**WHAT IS EXPECTED:** Start at the first line of the material. Repeat each line exactly through the one containing "destruct (produce isVideo", then stop.

- - -

Lemma analyseWith_ok (mediaId : Z) (isVideo : bool) (model : DetectionModel.t) (w : World) :
  store_ok (storage w) -> store_ok (storage (snd (analyseWith produce mediaId isVideo model w))).
Proof.
  intros Hok. unfold analyseWith, bind at 1.
  pose proof (Hpure isVideo model w) as Hsame.
  destruct (produce isVideo model w) as [[produced | e] w1]; cbn [snd] in *.
  - cbn. rewrite Hsame.
    exact (createAnalysisResult_ok (clock w1 0)
             (InsertAnalysisResult.mk mediaId (DetectionModel.id model)
                                      (fst produced) (snd produced))
             (storage w) Hok).
  - now rewrite Hsame.
Qed.

Lemma dispatchWith_ok (mediaId : Z) (selectedModels : list Js.value) (w : World) :
  store_ok (storage w) ->
  store_ok (storage (run (dispatchWith produce mediaId selectedModels) w)).
Proof.
  intros Hok.
  destruct (getMediaUpload mediaId (storage w)) as [job |] eqn:Hjob.
  - unfold run, dispatchWith, catch.
    rewrite (processMediaWith_existing produce mediaId selectedModels w job Hjob).
    assert (Hloop : store_ok (storage (loopEnd produce mediaId selectedModels w job))).
    { unfold loopEnd.
      apply (for_of_invariant (fun w0 => store_ok (storage w0))).
      - intros model w0. apply analyseWith_ok.
      - unfold loopStart. cbn [storage with_storage]. now apply updateMediaStatus_ok. }
    unfold loopEnd, loopStart in Hloop.
    destruct (for_of _ _ _) as [[[] | e] w2]; cbn [snd storage with_storage] in *.
    + now apply updateMediaStatus_ok.
    + unfold bind, call, ret.
      pose proof (updateMediaStatus_ok mediaId "failed" (storage w2) Hloop) as Hfailed.
      destruct (updateMediaStatus mediaId "failed" (storage w2)). exact Hfailed.
  - unfold run.
    now rewrite (proj2 (dispatch_without_job produce mediaId selectedModels w Hjob)).
Qed.

Lemma uploadWith_ok (file : InsertMediaUpload.t) (body_selectedModels : option string)
      (w : World) :
  store_ok (storage w) ->
  store_ok (storage (run (uploadWith produce file body_selectedModels) w)).
Proof.
  intros Hok. unfold run, uploadWith, bind at 1.
  assert (Hcreated : store_ok (storage (snd (storage_createMediaUpload file w))))
    by (cbn; now apply createMediaUpload_ok).
  destruct (storage_createMediaUpload file w) as [[mediaUpload | e] w1]; cbn [snd] in *;
    [| assumption].
  unfold bind at 1.
  destruct (extractSelectedModels_pure body_selectedModels w1) as [selectedModels ->].
  unfold bind at 1.
  pose proof (dispatchWith_ok (MediaUpload.id mediaUpload) selectedModels w1 Hcreated) as Hend.
  unfold run in Hend.
  destruct (dispatchWith produce (MediaUpload.id mediaUpload) selectedModels w1)
    as [[[] | e] w2]; exact Hend.
Qed.

End PipelineInvariant.

(** X14.  The pipeline keeps the invariant of the store: after an upload
    (creation of the job, selection, dispatch with its [catch]) and after any
    dispatch, with any producer that does not write the store itself, the
    store satisfies the invariant again, whether the analysis completed or
    failed. *)
Theorem pipeline_keeps_store_invariant :
  forall (produce : Producer) (w : World),
    store_preserving produce ->
    store_ok (storage w) ->
    (forall file body_selectedModels,
        store_ok (storage (run (uploadWith produce file body_selectedModels) w)))
    /\ (forall mediaId selectedModels,
           store_ok (storage (run (dispatchWith produce mediaId selectedModels) w))).
Proof.
  intros produce w Hpure Hok. split.
  - intros file body. now apply uploadWith_ok.
  - intros mediaId selectedModels. now apply dispatchWith_ok.
Qed.

Lemma pipeline_keeps_store_invariant_witness :
  store_ok (storage (run (uploadWith failingOnCnnLstm videoFile (Some "[1,3]")) initialWorld)).
Proof.
  apply (proj1 (pipeline_keeps_store_invariant failingOnCnnLstm initialWorld
                  failingOnCnnLstm_store_preserving newMemStorage_ok)).
Defined.

(** ** One result for each selected model *)

Lemma filter_keeps_distinct_keys {V K : Type} (key : V -> K)
      (keep : V -> bool) (values : list V)
      (Hdistinct : NoDup (map key values)) :
  NoDup (map key (filter keep values)).
Proof.
  revert Hdistinct.
  induction values as [| v rest IH]; cbn; intros Hnodup; [constructor |].
  inversion Hnodup as [| ? ? Hout Hrest]; subst.
  destruct (keep v); cbn; [| now apply IH].
  constructor; [| now apply IH].
  intros Hin. apply Hout. apply in_map_iff in Hin as (x & <- & Hx).
  apply filter_In in Hx as [Hx _]. now apply in_map.
Qed.

Lemma modelsToUse_filter (availableModels : list DetectionModel.t)
      (selectedModels : list Js.value) (isVideo : bool) :
  exists keep,
    modelsToUse availableModels selectedModels isVideo = filter keep availableModels
    /\ forall model, keep model = true -> compatible isVideo model = true.
Proof.
  unfold modelsToUse. destruct (0 <? Z.of_nat (length selectedModels)).
  - eexists. split; [reflexivity |]. intros model H. now apply andb_true_iff in H.
  - eexists. split; [reflexivity |]. intros model H. now apply andb_true_iff in H.
Qed.

(** X15.  For a job without results, in a store that satisfies the
    invariant, [processMedia] stores exactly one result for each model of
    [modelsToUse], in the order of the registry: no model gets two results,
    even when its id is listed twice in [selectedModels]; each result refers
    to a model of the registry whose type is compatible with the job; and the
    report, when there is one, has one entry of [modelResults] per selected
    model. *)
Theorem processMedia_one_result_per_model :
  forall (mediaId : Z) (selectedModels : list Js.value) (w : World) (job : MediaUpload.t),
    store_ok (storage w) ->
    getMediaUpload mediaId (storage w) = Some job ->
    getAnalysisResultsByMediaId mediaId (storage w) = [] ->
    let final := storage (run (dispatch mediaId selectedModels) w) in
    let selected :=
      modelsToUse (getDetectionModels (storage w)) selectedModels (jobIsVideo job) in
    statusOf mediaId final = Some "completed"
    /\ resultModelIds mediaId final = map DetectionModel.id selected
    /\ NoDup (resultModelIds mediaId final)
    /\ (forall id, In id (resultModelIds mediaId final) ->
          exists model,
            getDetectionModel id final = Some model
            /\ compatible (jobIsVideo job) model = true)
    /\ (forall report,
          getCompleteAnalysis mediaId final = Some report ->
          map ModelResult.modelId (AnalysisResponse.modelResults report)
          = map DetectionModel.id selected).
Proof.
  intros mediaId selectedModels w job Hok Hjob Hnone final selected.
  pose proof (store_ok_fresh_result_ids _ Hok) as Hfresh.
  destruct (processMedia_completes mediaId selectedModels w job Hjob Hfresh)
    as (_ & Hstatus & Hids).
  fold final in Hstatus, Hids. fold selected in Hids.
  unfold resultModelIds at 2 in Hids. rewrite Hnone in Hids. cbn [map app] in Hids.
  destruct Hok as (_ & _ & Hm & _).
  pose proof (keyed_values_ids DetectionModel.id _ _ Hm) as Hkeys.
  destruct (modelsToUse_filter (getDetectionModels (storage w)) selectedModels (jobIsVideo job))
    as (keep & Hfilter & Hkeep).
  fold selected in Hfilter.
  assert (Hmodels : detectionModels final = detectionModels (storage w)).
  { subst final. unfold dispatch.
    destruct (dispatch_end_results simulatedAnalysis mediaId selectedModels w job Hjob)
      as (_ & -> & _).
    unfold loopEnd.
    pose proof (for_of_models simulatedAnalysis simulatedAnalysis_store_preserving mediaId
                  (jobIsVideo job)
                  (modelsToUse (getDetectionModels (storage w)) selectedModels (jobIsVideo job))
                  (loopStart mediaId w)) as Hloop.
    assert (Hfresh1 : fresh_result_ids (storage (loopStart mediaId w))).
    { intros k. destruct (loopStart_results mediaId w) as (-> & -> & _). apply Hfresh. }
    specialize (Hloop Hfresh1).
    destruct (for_of _ _ (loopStart mediaId w)) as [completion w2].
    destruct Hloop as (_ & _ & Hsame & _). cbn [snd]. rewrite Hsame.
    apply loopStart_results. }
  split; [assumption | split; [assumption | split; [| split]]].
  - rewrite Hids, Hfilter. apply filter_keeps_distinct_keys.
    unfold getDetectionModels. rewrite Hkeys. apply Hm.
  - intros id Hin. rewrite Hids, Hfilter in Hin.
    apply in_map_iff in Hin as (model & <- & Hin). apply filter_In in Hin as [Hin Hkept].
    exists model. split; [| now apply Hkeep].
    unfold getDetectionModel. rewrite Hmodels.
    unfold getDetectionModels, Js.values in Hin.
    apply in_map_iff in Hin as ([k m] & Heq & Hin). cbn in Heq. subst m.
    destruct Hm as (_ & Hnodup & _ & Hall).
    rewrite Forall_forall in Hall. destruct (Hall _ Hin) as [_ Hid]. cbn in Hid.
    rewrite Hid. now apply in_get.
  - intros report Hreport.
    destruct (getCompleteAnalysis_echo _ _ _ Hreport) as (_ & _ & _ & _ & _ & _ & ->).
    exact Hids.
Qed.

Lemma processMedia_one_result_per_model_witness :
  resultModelIds 1 (storage (run (dispatch 1 [Js.of_Z 3; Js.of_Z 1; Js.of_Z 3]) worldWithJob))
  = [1; 3].
Proof.
  assert (Hok : store_ok (storage worldWithJob))
    by (apply createMediaUpload_ok, newMemStorage_ok).
  destruct (processMedia_one_result_per_model 1 [Js.of_Z 3; Js.of_Z 1; Js.of_Z 3]
              worldWithJob
              (MediaUpload.mk 1 "clip.mp4" 5000 "video/mp4" None 1700000000000 "pending")
              Hok eq_refl eq_refl) as (_ & Hids & _).
  rewrite Hids. reflexivity.
Defined.

(** ** What the simulated analysis stores *)

(** One iteration of the loop with the simulated analysis, written out. *)
Lemma analyseWith_simulated (mediaId : Z) (isVideo : bool) (model : DetectionModel.t)
      (w : World) :
  exists details,
    ResultDetails.manipulationTypes details = Some (simulatedCandidates (heapNext w))
    /\ analyseWith simulatedAnalysis mediaId isVideo model w
       = (Js.Normal tt,
          mkWorld
            (snd (createAnalysisResult (clock w O)
                    (InsertAnalysisResult.mk mediaId (DetectionModel.id model)
                       (simulatedScore (DetectionModel.name model) (randoms w O)) details)
                    (storage w)))
            (S (S (S (heapNext w))))
            (fun k => clock w (S k))
            (fun k => randoms w (S k))).
Proof. eexists. split; cycle 1; reflexivity. Qed.

(** The product with 35 and the sum with 60 are rounded to doubles: they
    stay between the integers that bound them, and 95 itself is reached. *)
Lemma simulatedScore_range (name : string) (r : Q) :
  (0 <= r)%Q -> (r < 1)%Q -> 60 <= simulatedScore name r <= 95.
Proof.
  intros Hlo Hhi. unfold simulatedScore.
  destruct (Js.includes name "CNN-LSTM"); [lia |].
  destruct (Js.includes name "FaceForensics"); [lia |].
  unfold Js.Math_floor, Js.add, Js.mul.
  change (inject_Z (95 - 60)) with (inject_Z 35).
  assert (Hproduct : (Qabs (r * inject_Z 35) < 2 ^ 53)%Q).
  { apply Qabs_Qlt_condition. change (inject_Z 35) with 35%Q. split.
    - apply Qlt_le_trans with 0%Q; [reflexivity | lra].
    - apply Qlt_trans with 35%Q; [lra | reflexivity]. }
  assert (H0 : (inject_Z 0 <= Js.double (r * inject_Z 35))%Q).
  { apply double_integer_ge; [assumption |]. change (inject_Z 35) with 35%Q.
    change (inject_Z 0) with 0%Q. lra. }
  assert (H35 : (Js.double (r * inject_Z 35) <= inject_Z 35)%Q).
  { apply double_integer_le; [assumption |]. change (inject_Z 35) with 35%Q. lra. }
  set (product := Js.double (r * inject_Z 35)) in *. clearbody product.
  change (inject_Z 0) with 0%Q in H0. change (inject_Z 35) with 35%Q in H35.
  assert (Hsum : (Qabs (product + inject_Z 60) < 2 ^ 53)%Q).
  { apply Qabs_Qlt_condition. change (inject_Z 60) with 60%Q. split.
    - apply Qlt_le_trans with 0%Q; [reflexivity | lra].
    - apply Qle_lt_trans with 95%Q; [lra | reflexivity]. }
  assert (H60 : (inject_Z 60 <= Js.double (product + inject_Z 60))%Q).
  { apply double_integer_ge; [assumption |]. lra. }
  assert (H95 : (Js.double (product + inject_Z 60) <= inject_Z 95)%Q).
  { apply double_integer_le; [assumption |]. change (inject_Z 60) with 60%Q.
    change (inject_Z 95) with 95%Q. lra. }
  apply Qfloor_resp_le in H60, H95. now rewrite Qfloor_Z in H60, H95.
Qed.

- - -

**ANSWER BOX:**
Lemma analyseWith_ok (mediaId : Z) (isVideo : bool) (model : DetectionModel.t) (w : World) :
  store_ok (storage w) -> store_ok (storage (snd (analyseWith produce mediaId isVideo model w))).
Proof.
  intros Hok. unfold analyseWith, bind at 1.
  pose proof (Hpure isVideo model w) as Hsame.
  destruct (produce isVideo model w) as [[produced | e] w1]; cbn [snd] in *.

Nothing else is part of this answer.